-- Data shown --
####################

Fixpoint consecutive (l : list SnapshotResult) : Z :=
  match l with r :: rest => if clean r then 1 + consecutive rest else 0 | [] => 0 end.

Record gate := Gate { g_ready : bool; g_required : Z; g_consecutive : Z; g_latest : string }.

(** [ORDER BY compared_at DESC, cycle_key DESC]. *)
Definition newest_leb (a b : SnapshotResult * Z) : bool :=
  (b.2 <? a.2) || (a.2 =? b.2) && key_leb (chars (sr_cycle_key b.1)) (chars (sr_cycle_key a.1)).

(* src: fleet_kernel/m5/dispatch_approval_migration.py parity_gate_status *)
Definition parity_gate_status (s : shadow) (tenant : string) (required_cycles : Z) : res gate :=
  raise_if required_cycles <? 1 with ValueError, "required_cycles must be positive" ;;
  let rows := take (Z.to_nat required_cycles) (map fst (order_by newest_leb
    (List.filter (fun r => (sr_tenant_id r.1 =? tenant)%string) (sh_snapshots s)))) in
  let n := consecutive rows in
  Ok (Gate (required_cycles <=? n) required_cycles n (match rows with r :: _ => sr_cycle_key r | [] => "" end)).
End sync.

(** An id is a digest: nothing below looks inside. *)
#[global] Opaque id_.

(** ** A sync decides nothing *)

(** What a statement of the sync may do to the shared tables. *)
Record quiet (s s' : store) : Prop := {
  q_decided id a : st_approvals s !! id = Some a -> ap_decision a <> "pending" -> st_approvals s' !! id = Some a;
  q_pending id a : st_approvals s' !! id = Some a -> ap_decision a <> "pending" -> st_approvals s !! id = Some a;
  q_outbox : exists new, st_outbox s' = st_outbox s ++ new
    /\ Forall (fun o => Approvals.approval_key (ob_key o) = false) new;
  q_keys : unique (fun o => Some (ob_tenant o, ob_key o)) (st_outbox s)
    -> unique (fun o => Some (ob_tenant o, ob_key o)) (st_outbox s');
  q_stream : stream_wf s -> stream_wf s';
}.
#[export] Instance quiet_refl : Reflexive quiet.
Proof. split; try done. exists []. by rewrite app_nil_r. Qed.
#[export] Instance quiet_trans : Transitive quiet.
Proof.
  intros a b c [d1 p1 (n1 & o1 & f1) k1 s1] [d2 p2 (n2 & o2 & f2) k2 s2]. split; eauto.
  exists (n1 ++ n2). rewrite app_assoc, <- o1. split; [done|]. by apply Forall_app.
Qed.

####################

-- To do --
Show all lines of the material in which the word "Record" can be found.

-- Response to this task --
Record gate := Gate { g_ready : bool; g_required : Z; g_consecutive : Z; g_latest : string }.
Record quiet (s s' : store) : Prop := {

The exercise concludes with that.